## What you are asked to do
Each line from the opening of the records that follow to the line with "rewrite (run_last 32" needs to be written out exactly. Add nothing.

## Material shown
(** [weight_trip] before the division of line 4430: the initial weight 1 of
    line 4428 for an eligible row, unset otherwise. *)
Lemma weight_trip_initial (s0 : row) :
  s0 !! "weight_trip" = None →
  run (take 32 rules) s0 !! "weight_trip" =
  if num_ge (s0 !! "h_complete_weekdays") 1 then Some (VInt 1) else None.
Proof.
  intros Hunset. destruct (num_ge _ 1) eqn:Hel.
  - fire 31%nat. by rewrite lookup_run_untouched by by_compute.
  - rewrite (run_skip 31 rules s0 _ eq_refl).
    + by rewrite lookup_run_untouched by by_compute.
    + unfold step_mask. by rewrite lookup_run_untouched by by_compute.
Qed.

(** [weight_trip] after the pass. *)
Lemma weight_trip_after_rules (s0 : row) :
  s0 !! "weight_trip" = None →
  run rules s0 !! "weight_trip" =
  if num_ge (s0 !! "h_complete_weekdays") 1 then
    match s0 !! "travelers_hh" with
    | Some (VInt n) =>
        if bool_decide (1 ≤ n ≤ 10) then Some (VNum (1 / inject_Z n))
        else Some (VInt 1)
    | _ => Some (VInt 1)
    end
  else None.
Proof.
  intros Hunset.
  rewrite (run_last 32 rules s0 _ eq_refl eq_refl), lookup_apply_Derive.
  rewrite bool_decide_eq_true_2, andb_true_r by done.
  rewrite weight_trip_initial by done. unfold condition.
  rewrite !lookup_run_untouched by by_compute.
  destruct (num_ge _ 1); [|done]. rewrite andb_true_l.
  destruct (isin (s0 !! "travelers_hh") (VInt <$> seqZ 1 10)) eqn:Hin.
  - apply isin_range_int in Hin as (n & -> & Hn). unfold one_over.
    by rewrite bool_decide_eq_true_2.
  - destruct (s0 !! "travelers_hh") as [[n|?|?]|]; try done.
    rewrite isin_range in Hin. by rewrite Hin.
Qed.

(** C1, as the code has it: [weight_person_trip] is 1 exactly for the rows of
    eligible households and unset otherwise; [weight_trip] is 1 over the count
    of household travelers when the row is eligible and the count is from 1 to
    10, stays at the initial weight 1 when the row is eligible and the count
    is missing or outside that range, and is unset when the row is not
    eligible. *)
Theorem weights_computed (sdrts_file at_file : list row) (out : row) :
  out ∈ trips sdrts_file at_file → weights_as_computed out.
Proof.
  intros (s0 & df & Hs0 & Hdf & ->)%trips_row_inv.
  unfold weights_as_computed, eligible.
  rewrite (lookup_trip_kept df (run rules s0) "weight_person_trip") by done.
  rewrite (lookup_trip_kept df (run rules s0) "weight_trip") by done.
  rewrite (lookup_trip_renamed df (run rules s0) "h_complete_weekdays") by done.
  rewrite (lookup_trip_renamed df (run rules s0) "travelers_hh") by done.
  rewrite (lookup_run_untouched "h_complete_weekdays") by by_compute.
  rewrite (lookup_run_untouched "travelers_hh") by by_compute.
  split.
  - apply weight_person_trip_after_rules.
    by eapply trips_recoded_unweighted; [|compute_done].
  - apply weight_trip_after_rules.
    by eapply trips_recoded_unweighted; [|compute_done].
Qed.

End trips.

(** C1 as the specification states it fails: an eligible trip whose count of
    household travelers is a non-response keeps weight 1; the specification
    leaves it unset. *)
Lemma weights_not_as_specified :
  let out := Samples.nth_row 0 (@trips Samples.flat [Samples.trip_without_count] []) in
  out ∈ @trips Samples.flat [Samples.trip_without_count] [] ∧
  out !! "weight_trip" = Some (VInt 1) ∧
  ¬ weights_as_specified out.
Proof.
  split; [compute_done|]. split; [by_compute|].
  intros [_ Hwt]. vm_compute in Hwt. discriminate Hwt.
Qed.

Lemma weights_computed_witness :
  weights_as_computed
    (Samples.nth_row 1 (@trips Samples.flat
                          [Samples.trip_without_count; Samples.trip_of_four] [])).
Proof.
  apply (@weights_computed Samples.flat
           [Samples.trip_without_count; Samples.trip_of_four] []).
  compute_done.
Defined.

Lemma non_auto_trip_fields_not_applicable_witness :
  let out := Samples.nth_row 0 (@trips Samples.flat [Samples.rail_trip] []) in
  out !! "toll_road" = Some (VStr "Not Applicable") ∧
  out !! "toll_road_express" = Some (VStr "Not Applicable") ∧
  out !! "driver" = Some (VStr "Not Applicable") ∧
  out !! "parking_location" = Some (VStr "Not Applicable").
Proof.
  apply (@non_auto_trip_fields_not_applicable Samples.flat [Samples.rail_trip] []).
  - compute_done.
  - unfold no_mode_in, mode_columns. repeat apply Forall_cons_2; [by_compute..|done].
Defined.

Lemma airplane_cost_dk_always_not_applicable_witness :
  Samples.nth_row 0 (@trips Samples.flat [Samples.rail_trip] [])
    !! "airplane_cost_dk" = Some (VStr "Not Applicable").
Proof.
  apply (@airplane_cost_dk_always_not_applicable Samples.flat [Samples.rail_trip] []).
  compute_done.
Defined.

Lemma rail_pay_type_follows_bus_modes_witness :
  let out := Samples.nth_row 0 (@trips Samples.flat [Samples.rail_trip] []) in
  out !! "mode_1" = Some (VStr "Rail - Light") ∧
  out !! "mode_2" = Some (VStr "San Diego Coaster Line") ∧
  out !! "rail_pay_type" = Some (VStr "Not Applicable").
Proof.
  split; [by_compute|]. split; [by_compute|].
  refine (proj1 (@rail_pay_type_follows_bus_modes Samples.flat
                   [Samples.rail_trip] [] _ _) _).
  - compute_done.
  - unfold no_mode_in, mode_columns. repeat apply Forall_cons_2; [by_compute..|done].
Defined.

End TripsFacts.

(** ** Vehicles *)

Module VehiclesFacts.
Import Frame FrameOps FrameFacts Vehicles.

#[local] Instance key_le_transitive : Transitive key_le.
Proof.
  intros k1 k2 k3 [->|H12] [->|H23]; unfold key_le; auto.
  right. by trans k2.
Qed.

#[local] Instance key_le_total : Total key_le.
Proof.
  intros k1 k2. unfold key_le.
  destruct (trichotomyT lexico k1 k2) as [[?|?]|?]; auto.
Qed.

Lemma key_le_lexico (k1 k2 : Z * Z) : key_le k1 k2 → k1 ≠ k2 → lexico k1 k2.
Proof. by intros [?|?]. Qed.

Lemma key_le_not_lexico (k1 k2 : Z * Z) : key_le k1 k2 → ¬ lexico k2 k1.
Proof.
  intros [->|H12] H21.
  - by apply (irreflexivity lexico k2).
  - apply (irreflexivity lexico k1). by trans k2.
Qed.

(** In the sorted list of distinct keys, the position of a key is the number
    of keys before it in the order. *)
Lemma sorted_rank (l : list (Z * Z)) (k : Z * Z) :
  NoDup l → k ∈ l →
  list_find (λ k', k' = k) (merge_sort key_le l)
  = Some (length (filter (λ k', lexico k' k) l), k).
Proof.
  intros Hnd Hk.
  pose proof (merge_sort_Permutation key_le l) as Hperm.
  pose proof (StronglySorted_merge_sort key_le l) as Hsorted.
  rewrite <- Hperm in Hnd, Hk. rewrite <- Hperm at 2. clear Hperm.
  generalize dependent (merge_sort key_le l). intros s Hnd Hk Hsorted.
  apply list_elem_of_split in Hk as (l1 & l2 & ->).
  apply NoDup_app in Hnd as (_ & Hl1 & Hnd2). apply NoDup_cons in Hnd2 as [Hl2 _].
  assert (filter (λ k', lexico k' k) (l1 ++ k :: l2) = l1) as ->.
  { rewrite filter_app, filter_cons_False by apply (irreflexivity lexico).
    assert (filter (λ k', lexico k' k) l2 = []) as ->.
    { pose proof (StronglySorted_app_1_r _ _ _ Hsorted) as Hle.
      apply StronglySorted_cons in Hle as [Hle _]. clear -Hle.
      induction l2 as [|y l2 IH]; [done|].
      apply Forall_cons in Hle as [Hy Hle].
      rewrite filter_cons_False by by apply key_le_not_lexico.
      by apply IH. }
    rewrite app_nil_r.
    assert (∀ x, x ∈ l1 → lexico x k) as Hlt.
    { intros x Hx. apply key_le_lexico.
      - eapply (StronglySorted_app_1_elem_of key_le); [done..|]. by left.
      - intros ->. apply (Hl1 k Hx). by left. }
    clear -Hlt. induction l1 as [|x l1 IH]; [done|].
    rewrite filter_cons_True by (apply Hlt; by left).
    f_equal. apply IH. intros y Hy. apply Hlt. by right. }
  apply list_find_Some. split; [by apply list_lookup_middle|]. split; [done|].
  intros j y Hj Hlt ->. apply (Hl1 k); [|by left].
  rewrite lookup_app_l in Hj by done. by eapply list_elem_of_lookup_2.
Qed.

Lemma group_number_rank (df : list row) (r : row) (k : Z * Z) :
  r ∈ df → group_key r = Some k →
  group_number df r + 1 = ascending_id (omap group_key df) k.
Proof.
  intros Hr Hk. unfold group_number, groups, ascending_id. rewrite Hk.
  rewrite sorted_rank; [lia|apply NoDup_remove_dups|].
  apply elem_of_remove_dups, list_elem_of_omap. eauto.
Qed.

Lemma assign_column_fmap (name : string) (f : row → cell) (df : list row) :
  assign_column name (f <$> df) df = (λ r, set_cell name (f r) r) <$> df.
Proof.
  unfold assign_column. by rewrite zip_with_fmap_l, zip_with_diag.
Qed.

(** The returned table, row by row. *)
Lemma vehicles_rows (sdrts_file at_file : list row) :
  vehicles sdrts_file at_file =
  (λ r, finish renames output_columns
          (<["vehicle_id" := VInt (group_number (vehicles_recoded sdrts_file at_file) r + 1)]> r))
    <$> vehicles_recoded sdrts_file at_file.
Proof.
  unfold vehicles, ngroup.
  rewrite <- list_fmap_compose, assign_column_fmap, <- list_fmap_compose.
  done.
Qed.

Lemma vehicle_pair_finish (r : row) (v : value) :
  vehicle_pair (finish renames output_columns (<["vehicle_id" := v]> r)) = group_key r.
Proof.
  unfold vehicle_pair, group_key.
  rewrite (lookup_finish_renamed _ _ _ "hhid") by compute_done.
  rewrite (lookup_finish_renamed _ _ _ "vehnum") by compute_done.
  by rewrite !lookup_insert_ne.
Qed.

Lemma lookup_vehicle_id (r : row) (v : value) :
  finish renames output_columns (<["vehicle_id" := v]> r) !! "vehicle_id" = Some v.
Proof.
  rewrite lookup_finish_kept by compute_done. by rewrite lookup_insert_eq.
Qed.

(** The numbers grow with the pairs. *)
Lemma ascending_id_increasing (pairs : list (Z * Z)) (k1 k2 : Z * Z) :
  k1 ∈ pairs → lexico k1 k2 →
  1 ≤ ascending_id pairs k1 < ascending_id pairs k2.
Proof.
  intros Hk1 Hlt. unfold ascending_id. split; [lia|].
  rewrite <- (list_filter_filter_l (λ k', lexico k' k1) (λ k', lexico k' k2)).
  - enough (length (filter (λ k', lexico k' k1)
                      (filter (λ k', lexico k' k2) (remove_dups pairs)))
            < length (filter (λ k', lexico k' k2) (remove_dups pairs)))%nat
      by lia.
    apply (length_filter_lt _ _ k1).
    + apply list_elem_of_filter. split; [done|]. by apply elem_of_remove_dups.
    + apply (irreflexivity lexico).
  - intros k Hk. by trans k1.
Qed.

(** C4, as the code has it: the vehicle key numbers the distinct pairs of
    household and vehicle number from 1 in ascending order of the pair, which
    is the order of [groupby] with its default [sort=True]; for the pairs
    (1,1), (1,2), (2,1) in that order the keys are 1, 2, 3. *)
Theorem vehicle_ids_ascending (sdrts_file at_file : list row) :
  numbered_ascending (vehicles sdrts_file at_file) ∧
  (λ out : row, out !! "vehicle_id")
    <$> vehicles [Samples.vehicle 1 1; Samples.vehicle 1 2] [Samples.vehicle 2 1]
  = [Some (VInt 1); Some (VInt 2); Some (VInt 3)].
Proof.
  split; [|by_compute].
  unfold numbered_ascending. rewrite vehicles_rows.
  rewrite (list_omap_ext _ group_key _ (vehicles_recoded sdrts_file at_file)).
  2: { apply Forall2_same_length_lookup_2; [by rewrite length_fmap|].
       intros i out r (r' & -> & Hr')%list_lookup_fmap_Some Hr. simplify_eq.
       apply vehicle_pair_finish. }
  apply Forall_fmap, Forall_forall. intros r Hr k. simpl.
  rewrite vehicle_pair_finish, lookup_vehicle_id. intros Hk.
  by rewrite (group_number_rank _ _ k).
Qed.

(** C4 as the specification states it fails: when household 2 comes before
    household 1 in the rows, the first pair seen gets key 2. *)
Lemma vehicle_ids_not_first_seen :
  (λ out : row, out !! "vehicle_id")
    <$> vehicles [Samples.vehicle 2 1; Samples.vehicle 1 1] []
  = [Some (VInt 2); Some (VInt 1)] ∧
  ¬ numbered_as_first_seen (vehicles [Samples.vehicle 2 1; Samples.vehicle 1 1] []).
Proof.
  split; [by_compute|].
  intros Hfirst. apply Forall_cons in Hfirst as [Hfirst _].
  specialize (Hfirst (2, 1) eq_refl). vm_compute in Hfirst. discriminate Hfirst.
Qed.

End VehiclesFacts.

(** ** Household border trips *)

Module BorderTripsFacts.
Import Frame FrameOps FrameFacts BorderTrips.















End BorderTripsFacts.
(** * Further properties *)

(** ** More facts about the data frame operations *)

Module FrameLaws.
Import Frame FrameOps FrameFacts.

Lemma length_read_csv (usecols : list string) (file : list row) :
  length (read_csv usecols file) = length file.
Proof. unfold read_csv. by rewrite length_fmap. Qed.

Lemma lookup_arange (name : string) (df : list row) (i : nat) :
  arange name df !! i = (λ r, <[name := VInt (Z.of_nat i)]> r) <$> df !! i.
Proof. unfold arange. by rewrite list_lookup_imap. Qed.


Lemma length_shape `{Geodesy (cell * cell)} (lng lat crs : string) (df : list row) :
  length (shape lng lat crs df) = length df.
Proof. unfold shape, Geometry.point_wkt. by rewrite !length_fmap. Qed.

Lemma length_assign_column (name : string) (values : list cell) (df : list row) :
  length values = length df → length (assign_column name values df) = length df.
Proof. intros Hl. unfold assign_column. rewrite length_zip_with. lia. Qed.

Lemma lookup_assign_constants_in constants (df : row) (c : string) (v : value) :
  NoDup constants.*1 → (c, v) ∈ constants →
  assign_constants constants df !! c = Some v.
Proof.
  unfold assign_constants. revert df.
  induction constants as [|[c' v'] constants IH]; intros df Hnd Hin.
  - by apply elem_of_nil in Hin.
  - apply NoDup_cons in Hnd as [Hc' Hnd]. simpl.
    apply elem_of_cons in Hin as [[= <- <-]|Hin].
    + change (foldl _ ?d constants) with (assign_constants constants d).
      rewrite lookup_assign_constants_notin by done. apply lookup_insert_eq.
    + by apply IH.
Qed.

## The completed task
(** [weight_trip] before the division of line 4430: the initial weight 1 of
    line 4428 for an eligible row, unset otherwise. *)
Lemma weight_trip_initial (s0 : row) :
  s0 !! "weight_trip" = None →
  run (take 32 rules) s0 !! "weight_trip" =
  if num_ge (s0 !! "h_complete_weekdays") 1 then Some (VInt 1) else None.
Proof.
  intros Hunset. destruct (num_ge _ 1) eqn:Hel.
  - fire 31%nat. by rewrite lookup_run_untouched by by_compute.
  - rewrite (run_skip 31 rules s0 _ eq_refl).
    + by rewrite lookup_run_untouched by by_compute.
    + unfold step_mask. by rewrite lookup_run_untouched by by_compute.
Qed.

(** [weight_trip] after the pass. *)
Lemma weight_trip_after_rules (s0 : row) :
  s0 !! "weight_trip" = None →
  run rules s0 !! "weight_trip" =
  if num_ge (s0 !! "h_complete_weekdays") 1 then
    match s0 !! "travelers_hh" with
    | Some (VInt n) =>
        if bool_decide (1 ≤ n ≤ 10) then Some (VNum (1 / inject_Z n))
        else Some (VInt 1)
    | _ => Some (VInt 1)
    end
  else None.
Proof.
  intros Hunset.
  rewrite (run_last 32 rules s0 _ eq_refl eq_refl), lookup_apply_Derive.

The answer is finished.